You can do something like:
key = hash(concat(userId, ";", authDate, ";", seed));
Well, here hash() is what we call a "one-way function", like MD5, SHA1, etc. Then concat() is simply a string concatenation function. Finally seed is something like a "master password", completely random and that will not change (for if you change it all the issued links would stop working) just to increase security -- let's say a hacker correctly guesses you are using MD5 (which is easy) and the he tries to hack your system by hashing some combinations of the username and the date.
Also, for a request to be valid, it must be in the correct time frame.
So, if both the key is valid, and the date is within the time frame, you are able to accept an upload.
Some points to note:
This is a very simple system, but might be exactly what you need.
You should avoid MD5 for the hashing function, take something like SHA1 instead.
For the link sent to the Writer, you could "obfuscate" the parameter names, ie, call them "k" for the "key" and "d" for the "authDate".
For the date, you could chose another format, more "cryptic", like the unix epoch.
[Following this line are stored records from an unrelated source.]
(* ===== verification/Units.v ===== *)
(** Typed units and their closed algebra
    (packages/calculation-engine/fel_calculation_engine/units.py).

    [unit] is the frozen dataclass [Unit]; [make_unit] is its constructor with
    the [__post_init__] checks, and every operation builds its result through
    it, as the code does. *)

From S2P Require Import Prelude Decimals Errors Periods.

(** * Data *)

Inductive unit_kind := CURRENCY | COUNT | PERCENT | RATIO.

#[export] Instance unit_kind_eq_dec : EqDecision unit_kind.
Proof. solve_decision. Defined.

Record unit_ := Unit { u_kind : unit_kind; currency : option string; per_period : option period_kind }.

#[export] Instance unit_eq_dec : EqDecision unit_.
Proof. solve_decision. Defined.

(** [^[A-Z]{3}$] *)
Definition is_upper (a : ascii) : bool := (65 <=? N_of_ascii a)%N && (N_of_ascii a <=? 90)%N.
Definition iso_4217 (s : string) : bool :=
  match s with
  | String a (String b (String c EmptyString)) => is_upper a && is_upper b && is_upper c
  | _ => false
  end.

(** [Unit.__post_init__] *)
Definition unit_ok (u : unit_) : bool :=
  match u_kind u, currency u with
  | CURRENCY, Some c => iso_4217 c
  | CURRENCY, None => false
  | _, Some _ => false
  | _, None => true
  end.

Definition make_unit (k : unit_kind) (c : option string) (p : option period_kind) : calc unit_ :=
  ensure (unit_ok (Unit k c p)) UnitError;; mret (Unit k c p).

Definition COUNT_UNIT : unit_ := Unit COUNT None None.
Definition PERCENT_UNIT : unit_ := Unit PERCENT None None.
Definition RATIO_UNIT : unit_ := Unit RATIO None None.
Definition currency_unit (code : string) : calc unit_ := make_unit CURRENCY (Some code) None.

(** * Rates *)

Definition per (u : unit_) (p : period_kind) : calc unit_ :=
  match per_period u with
  | Some _ => Err UnitError
  | None => make_unit (u_kind u) (currency u) (Some p)
  end.

Definition stock (u : unit_) : calc unit_ := make_unit (u_kind u) (currency u) None.

Definition is_rate (u : unit_) : bool := match per_period u with Some _ => true | None => false end.

(** * Keys *)

Definition unit_kind_value (k : unit_kind) : string :=
  match k with CURRENCY => "currency" | COUNT => "count" | PERCENT => "percent" | RATIO => "ratio" end.
Definition period_kind_value (k : period_kind) : string :=
  match k with QUARTER => "quarter" | YEAR => "year" end.

Definition unit_kind_of (s : string) : option unit_kind :=
  if String.eqb s "currency" then Some CURRENCY else if String.eqb s "count" then Some COUNT
  else if String.eqb s "percent" then Some PERCENT else if String.eqb s "ratio" then Some RATIO else None.
Definition period_kind_of (s : string) : option period_kind :=
  if String.eqb s "quarter" then Some QUARTER else if String.eqb s "year" then Some YEAR else None.

Definition key (u : unit_) : string :=
  let base := match u_kind u, currency u with
              | CURRENCY, Some c => unit_kind_value CURRENCY +:+ ":" +:+ c
              | CURRENCY, None => unit_kind_value CURRENCY +:+ ":None"
              | k, _ => unit_kind_value k
              end%string in
  match per_period u with
  | None => base
  | Some p => base +:+ "/" +:+ period_kind_value p
  end%string.

(** [s.partition(sep)]: before and after the first separator *)
Fixpoint partition (sep : ascii) (s : string) : string * string :=
  match s with
  | EmptyString => (EmptyString, EmptyString)
  | String a s' =>
      if Ascii.eqb a sep then (EmptyString, s')
      else let '(b, r) := partition sep s' in (String a b, r)
  end.

Definition parse_unit (text : string) : calc unit_ :=
  let '(base, per) := partition "/" text in
  let '(kind_text, code) := partition ":" base in
  k ← from_option_err UnitError (unit_kind_of kind_text);
  p ← (if String.eqb per "" then mret None
       else p ← from_option_err UnitError (period_kind_of per); mret (Some p));
  make_unit k (if String.eqb code "" then None else Some code) p.

(** * Algebra *)

Definition unit_add (u v : unit_) : calc unit_ :=
  if decide (u = v) then mret u else Err UnitError.

Definition unit_sub (u v : unit_) : calc unit_ :=
  if decide (u = v) then mret u else Err UnitError.

Definition is_percent (u : unit_) : bool := match u_kind u with PERCENT => true | _ => false end.

Definition unit_mul (u v : unit_) : calc unit_ :=
  if is_percent u || is_percent v then Err UnitError
  else if is_rate u && is_rate v then Err UnitError
  else
    let p := match per_period u with Some p => Some p | None => per_period v end in
    match u_kind u, u_kind v with
    | RATIO, _ => make_unit (u_kind v) (currency v) p
    | _, RATIO => make_unit (u_kind u) (currency u) p
    | CURRENCY, COUNT => make_unit CURRENCY (currency u) p
    | COUNT, CURRENCY => make_unit CURRENCY (currency v) p
    | _, _ => Err UnitError
    end.

Definition unit_div (u v : unit_) : calc unit_ :=
  if is_percent u || is_percent v then Err UnitError
  else
    p ← (match per_period v with
         | Some _ => if decide (per_period u = per_period v) then mret None else Err UnitError
         | None => mret (per_period u)
         end);
    match u_kind u, u_kind v with
    | _, RATIO => make_unit (u_kind u) (currency u) p
    | CURRENCY, CURRENCY =>
        if decide (currency u = currency v) then make_unit RATIO None p else Err UnitError
    | CURRENCY, COUNT => make_unit CURRENCY (currency u) p
    | COUNT, COUNT => make_unit RATIO None p
    | _, _ => Err UnitError
    end.

(** * Lemmas *)

Lemma make_unit_Ok k c p u : make_unit k c p = Ok u ↔ u = Unit k c p ∧ unit_ok u = true.
Proof.
  unfold make_unit. split; [intros H; ok_inv; done|]. intros [-> H]. by rewrite H.
Qed.

(** Case analysis on units, kinds and optional fields. *)
Ltac unit_cases :=
  repeat match goal with
  | u : unit_ |- _ => destruct u as [[] ? ?]
  end; cbn [u_kind currency per_period] in *.

Ltac unit_ops :=
  unfold unit_mul, unit_div, unit_add, unit_sub, is_percent, is_rate, make_unit, unit_ok, stock, per in *;
  cbn [u_kind currency per_period bool_decide orb andb] in *.

(** A well-formed unit, or a [UnitError]. *)
Definition unit_result (r : calc unit_) : Prop :=
  match r with Ok w => unit_ok w = true | Err e => e = UnitError end.

Lemma unit_result_make k c p : unit_result (make_unit k c p).
Proof. unfold make_unit, ensure. by destruct (unit_ok (Unit k c p)) eqn:Hk. Qed.

Lemma unit_result_err : unit_result (Err UnitError).
Proof. done. Qed.

Ltac unit_result_tac :=
  repeat first [apply unit_result_make | apply unit_result_err | assumption
               | progress unfold mbind, result_bind, mret, result_ret | progress cbv beta iota | case_match].

Lemma unit_add_result u v : unit_ok u = true → unit_result (unit_add u v).
Proof. intros. unfold unit_add. unit_result_tac. Qed.
Lemma unit_sub_result u v : unit_ok u = true → unit_result (unit_sub u v).
Proof. intros. unfold unit_sub. unit_result_tac. Qed.
Lemma unit_mul_result u v : unit_result (unit_mul u v).
Proof. unfold unit_mul. unit_result_tac. Qed.
Lemma unit_div_result u v : unit_result (unit_div u v).
Proof.
  unfold unit_div. case_match; [apply unit_result_err|].
  destruct (per_period v); [case_decide|]; unit_result_tac; by simplify_eq.
Qed.

#[export] Hint Resolve unit_add_result unit_sub_result unit_mul_result unit_div_result : fel.

(** A well-formed unit carries a code exactly when it is a currency. *)
Lemma unit_ok_inv u : unit_ok u = true →
  match u_kind u with
  | CURRENCY => ∃ c, currency u = Some c ∧ iso_4217 c = true
  | _ => currency u = None
  end.
Proof. destruct u as [[] [c|] p]; cbn; naive_solver. Qed.

Lemma make_unit_valid k c p : unit_ok (Unit k c p) = true → make_unit k c p = Ok (Unit k c p).
Proof. intros H. unfold make_unit. by rewrite H. Qed.

(** Reduce an operation on units whose kinds and rates are known. *)
Ltac unit_destruct u :=
  let H := fresh in
  destruct u as [[] ? ?]; match goal with Hu : unit_ok _ = true |- _ => pose proof (unit_ok_inv _ Hu) as H end;
  cbn in H.

Lemma unit_mul_comm u v : unit_ok u = true → unit_ok v = true → unit_mul u v = unit_mul v u.
Proof.
  intros Hu Hv. apply unit_ok_inv in Hu, Hv.
  destruct u as [ku cu pu], v as [kv cv pv]; cbn in *.
  unfold unit_mul, is_percent, is_rate; cbn.
  by destruct ku, kv; destruct_and?; simplify_eq; destruct pu, pv.
Qed.

(** * Keys *)

Lemma partition_app sep s t :
  (∀ a, a ∈ String.list_ascii_of_string s → a ≠ sep) → partition sep (s +:+ String sep t) = (s, t).
Proof.
  induction s as [|a s IH]; intros Hs; cbn.
  - change ("" +:+ ?t)%string with t. cbn. by rewrite Ascii.eqb_refl.
  - rewrite string_app_cons. cbn. rewrite (proj2 (Ascii.eqb_neq a sep)) by (apply Hs; set_solver).
    rewrite IH; [done|]. set_solver.
Qed.

Lemma partition_none sep s :
  (∀ a, a ∈ String.list_ascii_of_string s → a ≠ sep) → partition sep s = (s, EmptyString).
Proof.
  induction s as [|a s IH]; intros Hs; cbn; [done|].
  rewrite (proj2 (Ascii.eqb_neq a sep)) by (apply Hs; set_solver).
  rewrite IH; [done|]. set_solver.
Qed.

Lemma iso_4217_clean c sep : iso_4217 c = true → is_upper sep = false →
  ∀ a, a ∈ String.list_ascii_of_string c → a ≠ sep.
Proof.
  unfold iso_4217. intros Hc Hs a Ha ->. repeat (case_match; try done). subst. cbn in Ha. apply andb_true_iff in Hc as [[? ?]%andb_true_iff ?].
  set_unfold in Ha. destruct_or! Ha; congruence.
Qed.

(** * Properties *)

(** A unit survives its key: [parse] of [key] gives the unit back, for every
    unit the constructor accepts. *)
Theorem unit_key_roundtrip u : unit_ok u = true → parse_unit (key u) = Ok u.
Proof.
  intros Hu. pose proof (unit_ok_inv u Hu) as Hc. destruct u as [k c p]; cbn in Hc.
  destruct k; cbn in Hc; [|subst c; destruct p as [[]|]; reflexivity..].
  destruct Hc as (code & -> & Hiso).
  pose proof (iso_4217_clean code "/" Hiso eq_refl) as Hslash.
  assert (String.eqb code "" = false) as Hne by (by destruct code).
  set (pre := (unit_kind_value CURRENCY +:+ ":" +:+ code)%string).
  assert (∀ a, a ∈ String.list_ascii_of_string pre → a ≠ "/"%char) as Hpre.
  { intros a Ha. subst pre. unfold String.append in Ha. cbn in Ha. set_unfold in Ha. destruct_or! Ha; try (by subst a). by apply Hslash. }
  assert (partition ":" pre = (unit_kind_value CURRENCY, code)) as Hcolon.
  { subst pre. apply partition_app. intros a Ha ->. cbn in Ha. set_solver. }
  assert (partition "/" (key (Unit CURRENCY (Some code) p))
    = (pre, match p with Some p => period_kind_value p | None => EmptyString end)) as Hk.
  { unfold key; cbn [u_kind currency per_period]. destruct p as [p|]; [|by apply partition_none].
    change ("/" +:+ ?t)%string with (String "/" t). by apply partition_app. }
  unfold parse_unit. rewrite Hk, Hcolon. cbn. rewrite Hne.
  destruct p as [[]|]; by apply make_unit_valid.
Qed.

Theorem unit_key_roundtrip_witness :
  unit_ok (Unit CURRENCY (Some "USD") (Some QUARTER)) = true ∧
  parse_unit "currency:USD/quarter" = Ok (Unit CURRENCY (Some "USD") (Some QUARTER)).
Proof.
  split; [reflexivity|]. apply (unit_key_roundtrip (Unit CURRENCY (Some "USD") (Some QUARTER))).
  reflexivity.
Defined.

(** The algebra is closed and fail-closed: on well-formed units every operation
    gives a well-formed unit or [UnitError]; multiplication is commutative,
    error cases included; and a percent is never multiplied or divided. *)
Theorem unit_algebra_closed u v :
  unit_ok u = true → unit_ok v = true →
  unit_result (unit_add u v) ∧ unit_result (unit_sub u v) ∧
  unit_result (unit_mul u v) ∧ unit_result (unit_div u v) ∧
  unit_mul u v = unit_mul v u ∧
  (u_kind u = PERCENT ∨ u_kind v = PERCENT →
   unit_mul u v = Err UnitError ∧ unit_div u v = Err UnitError).
Proof.
  intros Hu Hv. split_and!; auto with fel.
  - by apply unit_mul_comm.
  - unfold unit_mul, unit_div, is_percent.
    intros [->| ->]; rewrite ?orb_true_r; by split.
Qed.

Theorem unit_algebra_closed_witness :
  unit_mul (Unit CURRENCY (Some "USD") None) (Unit COUNT None (Some QUARTER))
  = unit_mul (Unit COUNT None (Some QUARTER)) (Unit CURRENCY (Some "USD") None).
Proof.
  apply (unit_algebra_closed (Unit CURRENCY (Some "USD") None) (Unit COUNT None (Some QUARTER)));
    reflexivity.
Defined.

(** Division undoes multiplication: [(u * v) / v] is [u], rates included,
    except for a count of currency ([COUNT * CURRENCY] is a currency, and
    currency over currency is a plain ratio). *)
Theorem unit_mul_div_cancel u v w :
  unit_ok u = true → unit_ok v = true → unit_mul u v = Ok w →
  if decide (u_kind u = COUNT ∧ u_kind v = CURRENCY)
  then unit_div w v = Ok (Unit RATIO None (per_period u))
  else unit_div w v = Ok u.
Proof.
  intros Hu Hv. apply unit_ok_inv in Hu, Hv.
  destruct u as [ku cu pu], v as [kv cv pv]; cbn in *.
  unfold unit_mul, unit_div, is_percent, is_rate, make_unit, unit_ok; cbn.
  destruct ku, kv; repeat match goal with H : ∃ _, _ |- _ => destruct H as (? & ? & ?) end; simplify_eq;
    destruct pu, pv; cbn; intros Hw; try done;
    try match goal with H : iso_4217 _ = true |- _ => rewrite H in Hw end; cbn in Hw;
    injection Hw as <-; cbn; repeat (case_decide; cbn);
    try match goal with H : iso_4217 _ = true |- _ => rewrite H end;
    try done; try (by exfalso; auto); destruct_and?; by simplify_eq.
Qed.

Theorem unit_mul_div_cancel_witness :
  unit_mul (Unit RATIO None None) (Unit CURRENCY (Some "EUR") (Some YEAR)) = Ok (Unit CURRENCY (Some "EUR") (Some YEAR))
  ∧ unit_div (Unit CURRENCY (Some "EUR") (Some YEAR)) (Unit CURRENCY (Some "EUR") (Some YEAR)) = Ok (Unit RATIO None None).
Proof.
  split; [reflexivity|].
  apply (unit_mul_div_cancel (Unit RATIO None None) (Unit CURRENCY (Some "EUR") (Some YEAR))
    (Unit CURRENCY (Some "EUR") (Some YEAR))); reflexivity.
Defined.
Finally, you can encode the parameters with something like "base64" (or simply apply some character replacing function like rot13 for instance, but that take digits into account aswell) just in order to make them more difficult to guessing
Just for completeness, in the validation script you can also check if the Writer has already sent a file on the time frame, thus making it impossible to him to send many files within the time frame.
I have recently implemented something like this twice on the company I work for, for two completely different uses. Once you get the idea, it is extremelly simple to implement it -- maybe less than 10 lines of code for the whole key-generation and validation process.
On one of them, the agent equivalent to your Writer had no account into the system (actually it would be his first contact with the system) -- there was only his "profile" on the system, managed by someone else. In this case, you would have to include the "Writer"'s id on the parameters to the "Upload" script aswell.
I hope this helps, and that it was clear enough. If I find the time, I will blog about it with an working example on some language.